In this study, N-[3-(3-amino-1,4-dioxo-1,4-dihydronaphthalen-2-yl)-4-R-thiazol-2(3H)-ylidene]-2,6-difluorobenzamide derivatives as new 1,4-naphthoquinone thiazole hybrids were synthesized by reacting of N-[(3-amino-1,4-dioxo-1,4-dihydronaphthalen-2-yl)carbamothioyl]-2,6-difluorobenzamide with various α-bromoketones in 76–92% yields. Their molecular structures were characterized by 1H NMR, 13C NMR, 19F NMR, FT-IR, and HRMS, and the stereochemistry of one of the hybrids was determined by single crystal x-ray diffraction study. These synthesized new compounds (3a–e) were found to be effective inhibitor molecules for cholinesterases (butyrylcholinesterase (BChE) and acetylcholinesterase (AChE)), and carbonic anhydrase I and II (hCA I and hCA II) enzymes. KI values were found to be in the range of 45.03–84.43 nM for BChE, 26.12–98.42 nM for AChE, 67.86–161.60 nM for hCA I, and 55.27–87.48 nM for hCA II. The acid dissociation constants (pKa) of 1,4-naphthoquinone thiazole hybrids were determined in 25% (v/v) DMSO:water (25.0 ± 0.1 °C, I = 0.1 M by NaCl). Three pKa values for each hybrid were calculated with the HYPERQUAD program from the data obtained as a result of potentiometric titrations. The results obtained from molecular docking studies indicate that the compounds in question favorably fit within the active sites of hCAs and ChEs.
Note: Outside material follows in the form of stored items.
(** What a version-0 record has gone through when [upgrade_save]
    returns. *)
Lemma upgrade_save_legacy_inv (sd out : dict) :
  py_eq_int (dict_get_default "version" (VInt 0) sd) 0 = true ->
  upgrade_save (VDict sd) = Return (VDict out) ->
  exists inv ch items mt mc,
    fix_items (dict_get_default "inventory" (VDict []) sd) = Return (VDict inv) /\
    dict_get_default "storage" (VDict []) sd = VDict ch /\
    fix_items (dict_get_default "items" (VDict []) ch) = Return (VDict items) /\
    fix_mons (dict_get_default "monsters" (VList []) sd) = Return mt /\
    fix_mons (dict_get_default "monsters" (VList []) ch) = Return mc /\
    out = write_back "storage"
            (VDict (write_back "monsters" mc (dict_set "items" (VDict items) ch)))
            (write_back "monsters" mt (dict_set "inventory" (VDict inv) sd)).
Proof.
  intros V. unfold upgrade_save. rewrite V.
  destruct (fix_items (dict_get_default "inventory" (VDict []) sd))
    as [inventory |] eqn:FI; [cbn [bind] | discriminate].
  destruct (dict_get_default "storage" (VDict []) sd) as [| | | | | | ch];
    try discriminate.
  destruct (fix_items (dict_get_default "items" (VDict []) ch))
    as [items |] eqn:FC; [cbn [bind] | discriminate].
  rewrite !dict_get_default_set_other by reflexivity.
  destruct (fix_mons (dict_get_default "monsters" (VList []) sd))
    as [mt |] eqn:FT; [cbn [bind] | discriminate].
  destruct (fix_mons (dict_get_default "monsters" (VList []) ch))
    as [mc |] eqn:FM; [cbn [bind] | discriminate].
  intros [= <-].
  assert (I : exists inv, inventory = VDict inv).
  { unfold fix_items in FI. destruct (dict_get_default "inventory" _ sd);
      try discriminate. injection FI as <-. eauto. }
  assert (C : exists it, items = VDict it).
  { unfold fix_items in FC. destruct (dict_get_default "items" _ ch);
      try discriminate. injection FC as <-. eauto. }
  destruct I as [inv ->], C as [it ->]. exists inv, ch, it, mt, mc.
  repeat split; assumption.
Qed.

(** X8. [upgrade_save] returns on the records whose version is there and is
    not 0, and on the version-0 records of the expected shape; on every
    other dict it raises. *)
Theorem upgrade_save_returns_exactly (sd : dict) :
  (exists out, upgrade_save (VDict sd) = Return out) <->
  (py_eq_int (dict_get_default "version" (VInt 0) sd) 0 = false \/
   well_shaped sd = true).
Proof.
  destruct (py_eq_int (dict_get_default "version" (VInt 0) sd) 0) eqn:V.
  - rewrite (upgrade_save_returns_iff sd V). split.
    + intros [out U]. right.
      destruct (upgrade_save_not_empty _ _ U) as (d & -> & _). eauto.
    + intros [N | [out U]]; [discriminate | eauto].
  - split; [now left |]. intros _. exists (VDict sd).
    unfold upgrade_save. now rewrite V.
Qed.
Lemma shr_iter_m (n : nat) :
  forall mrs,
    0 <= shr_m mrs ->
    shr_m (Nat.iter n shr_1 mrs) = shr_m mrs / 2 ^ Z.of_nat n.
Proof.
  induction n as [|n IH]; intros mrs Hm.
  - simpl. rewrite Z.div_1_r. reflexivity.
  - rewrite Nat.iter_succ_r, IH, shr_1_m by
      (try rewrite shr_1_m by assumption; try apply Z.div_pos; lia).
    rewrite Nat2Z.inj_succ, Z.pow_succ_r, Z.div_div by lia. reflexivity.
Qed.

Lemma round_finish_overflow (q : positive) (e : Z) :
  2 ^ 52 <= Zpos q <= 2 ^ 53 -> 971 < e ->
  round_finish (Zpos q) e = S754_infinity false.
Proof.
  intros [Hlo Hhi] He. unfold round_finish.
  destruct (Z.eq_dec (Zpos q) (2 ^ 53)) as [Heq|Hne].
  - change (2 ^ 53) with (Zpos 9007199254740992) in Heq. injection Heq as ->.
    unfold shr_fexp, fexp, emin. simpl Zdigits2.
    replace (Z.max (54 + e - 53) (3 - 1024 - 53) - e) with 1 by lia.
    cbn [shr shr_record_of_loc iter_pos shr_1 shr_m].
    replace (e + 1 <=? 1024 - 53) with false
      by (symmetry; apply Z.leb_gt; lia).
    reflexivity.
  - assert (Hd : Zpos (digits2_pos q) = 53)
      by (apply digits2_pos_unique; change (53 - 1) with 52; lia).
    rewrite shr_fexp_canonical by (assumption || lia).
    cbn [shr_record_of_loc shr_m].
    replace (e <=? 1024 - 53) with false by (symmetry; apply Z.leb_gt; lia).
    reflexivity.
Qed.

(** An integer of 2^1024 or more has no double: the conversion overflows. *)
Lemma of_int_overflow (z : Z) :
  2 ^ 1024 <= z -> Float64.of_int z = Raise OverflowError.
Proof.
  intros Hz.
  assert (Hbig : 0 < 2 ^ 1024) by (apply Z.pow_pos_nonneg; lia).
  destruct z as [|p|p]; try lia.
  pose proof (digits2_pos_bounds p) as Hb.
  set (d := Zpos (digits2_pos p)) in *.
  assert (Hd : 1025 <= d).
  { destruct (Z_lt_le_dec d 1025) as [Hlt|]; [exfalso|assumption].
    assert (2 ^ d <= 2 ^ 1024) by (apply Z.pow_le_mono_r; lia). lia. }
  unfold Float64.of_int, Float64.of_Z, binary_normalize, binary_round,
    Float64.prec, Float64.emax, fexp, emin.
  fold d. replace (Z.max (d + 0 - 53) (3 - 1024 - 53)) with (d - 53) by lia.
  rewrite shl_align_id by lia.
  rewrite binary_round_aux_finish. unfold shr_fexp, fexp, emin.
  simpl Zdigits2. fold d.
  replace (Z.max (d + 0 - 53) (3 - 1024 - 53) - 0) with (d - 53) by lia.
  destruct (d - 53) as [|k|k] eqn:Hk; try lia.
  cbn [shr shr_record_of_loc]. rewrite iter_pos_nat.
  set (mrs := Nat.iter (Pos.to_nat k) shr_1
                {| shr_m := Zpos p; shr_r := false; shr_s := false |}).
  assert (Hm : shr_m mrs = Zpos p / 2 ^ Zpos k).
  { unfold mrs. rewrite shr_iter_m by (simpl; lia).
    rewrite positive_nat_Z. reflexivity. }
  assert (Hrange : 2 ^ 52 <= shr_m mrs < 2 ^ 53).
  { rewrite Hm.
    assert (Hpk : 0 < 2 ^ Zpos k) by (apply Z.pow_pos_nonneg; lia).
    assert (H52 : 2 ^ (d - 1) = 2 ^ Zpos k * 2 ^ 52)
      by (rewrite <- Z.pow_add_r by lia; f_equal; lia).
    assert (H53 : 2 ^ d = 2 ^ Zpos k * 2 ^ 53)
      by (rewrite <- Z.pow_add_r by lia; f_equal; lia).
    rewrite H52, H53 in Hb. split.
    - apply Z.div_le_lower_bound; [exact Hpk | apply Hb].
    - apply Z.div_lt_upper_bound; [exact Hpk | apply Hb]. }
  assert (Hround : exists q,
             round_nearest_even (shr_m mrs) (loc_of_shr_record mrs) = Zpos q
             /\ 2 ^ 52 <= Zpos q <= 2 ^ 53).
  { change (2 ^ 52) with 4503599627370496 in *.
    change (2 ^ 53) with 9007199254740992 in *.
    destruct (round_nearest_even_step (shr_m mrs) (loc_of_shr_record mrs))
      as [->|[-> _]].
    - destruct (shr_m mrs) as [|q|q]; try lia. exists q. split; [reflexivity|lia].
    - destruct (shr_m mrs) as [|q|q]; try lia. exists (q + 1)%positive.
      split; [reflexivity|lia]. }
  destruct Hround as (q & -> & Hq).
  rewrite round_finish_overflow by (assumption || lia). reflexivity.
Qed.

(** X7: for a modulus of 2^1024 or more the normalized generator raises
    [OverflowError] on its first value, while the raw generator returns its
    list. *)
Theorem uniform_overflows_on_huge_modulus (a c m x_zero upper_bound : Z) :
  2 ^ 1024 <= m -> 0 <= upper_bound ->
  uniform_random_from_mixed_congruential_generator a c m x_zero upper_bound
  = Some (Raise OverflowError)
  /\ exists l,
       random_mixed_congruential_generator a c m x_zero upper_bound
       = Some (Ok l)
       /\ l <> [].
Proof.
  intros Hm Hub.
  assert (Hbig : 0 < 2 ^ 1024) by (apply Z.pow_pos_nonneg; lia).
  split.
  - unfold uniform_random_from_mixed_congruential_generator, lcg_fuel.
    simpl uniform_loop.
    destruct (0 <=? upper_bound) eqn:H; [|apply Z.leb_gt in H; lia].
    unfold Py.mod_. destruct (m =? 0) eqn:Hm0; [apply Z.eqb_eq in Hm0; lia|].
    unfold midpoint. rewrite (of_int_overflow m Hm).
    destruct (Float64.of_int _) as [x|e] eqn:Hx; [reflexivity|].
    unfold Float64.of_int in Hx.
    destruct (Float64.of_Z _); try discriminate.
    injection Hx as <-. reflexivity.
  - destruct (lcg_run_suffix a c m x_zero upper_bound ltac:(lia) Hub)
      as (l & Hrun & Hne & _).
    exists l. split; assumption.
Qed.

Lemma uniform_overflows_on_huge_modulus_witness :
  uniform_random_from_mixed_congruential_generator 5 3 (2 ^ 1024) 1 20
  = Some (Raise OverflowError)
  /\ exists l,
       random_mixed_congruential_generator 5 3 (2 ^ 1024) 1 20 = Some (Ok l)
       /\ l <> [].
Proof.
  apply (uniform_overflows_on_huge_modulus 5 3 (2 ^ 1024) 1 20);
    [apply Z.leb_le; vm_compute; reflexivity | lia].
Defined.

(** ** Acceptance-rejection sampler, bound supplied: every outcome *)

Section AcceptanceRejectionOutcomes.

Context {N : numeric}.
Variables (m a b : N) (function : N -> result N) (draws : rng N).

(** A loop that returns has run some trials, all rejected but possibly the
    last, and left the locals of the last one. *)
Lemma ar_loop_returns trials :
  forall pos locals locals' pos',
    ar_loop m a b function draws trials pos locals = Ok (locals', pos') ->
    (trials = O /\ locals' = locals /\ pos' = pos)
    \/ exists k image,
         (k < trials)%nat
         /\ pos' = (pos + 2 * S k)%nat
         /\ locals'
            = ar_assigned (draw_u1 draws pos k) (draw_u2 draws pos k) image
         /\ (forall j, (j < k)%nat ->
               exists w, rejects m a b function draws pos j w)
         /\ (accepts m a b function draws pos k image
             \/ (rejects m a b function draws pos k image
                 /\ S k = trials)).
Proof.
  induction trials as [|trials IH]; intros pos locals locals' pos' H.
  - simpl in H. injection H as <- <-. left. auto.
  - right. rewrite ar_loop_step in H.
    destruct (ar_trial m a b function (draw_u1 draws pos 0)
                (draw_u2 draws pos 0)) as [[image accepted]|e] eqn:Htrial;
      [|discriminate].
    cbv zeta in H. destruct accepted.
    + injection H as <- <-. exists O, image.
      split; [lia|]. split; [lia|]. split; [reflexivity|].
      split; [intros j Hj; lia | left; exact Htrial].
    + apply IH in H. destruct H as [(Ht & -> & ->)|H].
      * exists O, image. split; [lia|]. split; [lia|]. split; [reflexivity|].
        split; [intros j Hj; lia|]. right. split; [exact Htrial | lia].
      * destruct H as (k & v & Hk & -> & -> & Hrej & Hlast).
        exists (S k), v. split; [lia|]. split; [lia|].
        split; [rewrite draw_u1_shift, draw_u2_shift; reflexivity|].
        split.
        -- intros [|j] Hj; [exists image; exact Htrial|].
           destruct (Hrej j) as [w Hw]; [lia|]. exists w.
           unfold rejects in *. rewrite draw_u1_shift, draw_u2_shift.
           exact Hw.
        -- unfold accepts, rejects in *.
           rewrite draw_u1_shift, draw_u2_shift.
           destruct Hlast as [Hacc|[Hrej' Hend]];
             [left; exact Hacc | right; split; [exact Hrej' | lia]].
Qed.

(** An exception in trial [k], after [k] rejections, ends the loop. *)
Lemma ar_loop_raises k trials pos locals e :
  (forall j, (j < k)%nat -> exists w, rejects m a b function draws pos j w) ->
  ar_trial m a b function (draw_u1 draws pos k) (draw_u2 draws pos k)
  = Raise e ->
  ar_loop m a b function draws (k + S trials) pos locals = Raise e.
Proof.
  intros Hrej Hraise.
  destruct (ar_loop_skip m a b function draws k (S trials) pos locals Hrej)
    as (locals' & -> & _).
  rewrite ar_loop_step. unfold draw_u1, draw_u2 in *.
  replace (pos + 2 * k + 2 * 0)%nat with (pos + 2 * k)%nat by lia.
  rewrite Hraise. reflexivity.
Qed.

End AcceptanceRejectionOutcomes.

(** X8: when all the [upper_limit >= 1] trials reject, the variant with
    the supplied bound returns the density of the last, rejected, trial
    like an accepted one, having read two draws per trial. *)
Theorem ar_exhaustion_returns_last_image {N : numeric} (m a b : N)
    (function : N -> result N) (upper_limit : Z) (draws : rng N)
    (pos : nat) (image : N) :
  1 <= upper_limit ->
  (forall j, (j < Z.to_nat upper_limit)%nat ->
     exists w, rejects m a b function draws pos j w) ->
  rejects m a b function draws pos (Z.to_nat upper_limit - 1) image ->
  generate_acceptance_rejection m a b function upper_limit draws pos
  = Ok (image, (pos + 2 * Z.to_nat upper_limit)%nat).
Proof.
  intros Hone Hrej Hlast.
  rewrite (ar_exhausted_returns_stale m a b function upper_limit draws pos
             (Z.to_nat upper_limit - 1) image).
  - f_equal. f_equal. lia.
  - lia.
  - intros j Hj. apply Hrej. lia.
  - exact Hlast.
Qed.

Lemma ar_exhaustion_returns_last_image_witness :
  generate_acceptance_rejection (N := double) docstring_bound
    (Float64.of_Z 10) (Float64.of_Z 20) docstring_density 1 cycling_draws 0
  = Ok (Float64.ratio 1 20, (0 + 2 * Z.to_nat 1)%nat).
Proof.
  apply (ar_exhaustion_returns_last_image (N := double) docstring_bound
           (Float64.of_Z 10) (Float64.of_Z 20) docstring_density 1
           cycling_draws 0 (Float64.ratio 1 20)).
  - lia.
  - intros j Hj. assert (j = 0%nat) as -> by (simpl in Hj; lia).
    exists (Float64.ratio 1 20). vm_compute. reflexivity.
  - vm_compute. reflexivity.
Defined.

(** X9: whatever the variant with the supplied bound returns is the
    density at the candidate of the last trial it ran, trial [k] with
    [k < upper_limit]: the trials before it rejected, it read exactly
    [2 * (k + 1)] draws, and trial [k] either accepted or was the last
    one allowed. *)
Theorem ar_result_is_last_trial {N : numeric} (m a b : N)
    (function : N -> result N) (upper_limit : Z) (draws : rng N)
    (pos : nat) (image : N) (pos' : nat) :
  generate_acceptance_rejection m a b function upper_limit draws pos
  = Ok (image, pos') ->
  exists k,
    (k < Z.to_nat upper_limit)%nat
    /\ pos' = (pos + 2 * S k)%nat
    /\ function (add a (mul (sub b a) (draw_u1 draws pos k))) = Ok image
    /\ (forall j, (j < k)%nat ->
          exists w, rejects m a b function draws pos j w)
    /\ (accepts m a b function draws pos k image
        \/ (rejects m a b function draws pos k image
            /\ S k = Z.to_nat upper_limit)).
Proof.
  unfold generate_acceptance_rejection. intros H.
  destruct (ar_loop m a b function draws (Z.to_nat upper_limit) pos
              (ar_unassigned N)) as [[locals p]|e] eqn:Hloop; [|discriminate].
  cbn [Py.bind] in H.
  destruct (ar_loop_returns m a b function draws _ _ _ _ _ Hloop)
    as [(_ & -> & _)|(k & v & Hk & -> & -> & Hrej & Hlast)].
  - discriminate.
  - simpl in H. injection H as <- <-.
    exists k. repeat split; try assumption.
    assert (Htrial : exists verdict,
               ar_trial m a b function (draw_u1 draws pos k)
                 (draw_u2 draws pos k) = Ok (v, verdict)).
    { destruct Hlast as [Hacc|[Hr _]]; eexists; [exact Hacc | exact Hr]. }
    destruct Htrial as [verdict Htrial].
    unfold ar_trial, ar_candidate in Htrial.
    destruct (function _) as [w|e]; simpl in Htrial; [|discriminate].
    destruct (div w m) as [q|e]; simpl in Htrial; [|discriminate].
    congruence.
Qed.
Additionally, the acceptability of these compounds, as determined by Lipinski's and Jorgensen's rules, was estimated using the ADME/T results. Based on these estimations, it can be concluded that the synthesized molecules have the potential to be developed as effective and safe inhibitors of hCAs and ChEs, thus making them suitable lead agents for glaucoma and Alzheimer's disease.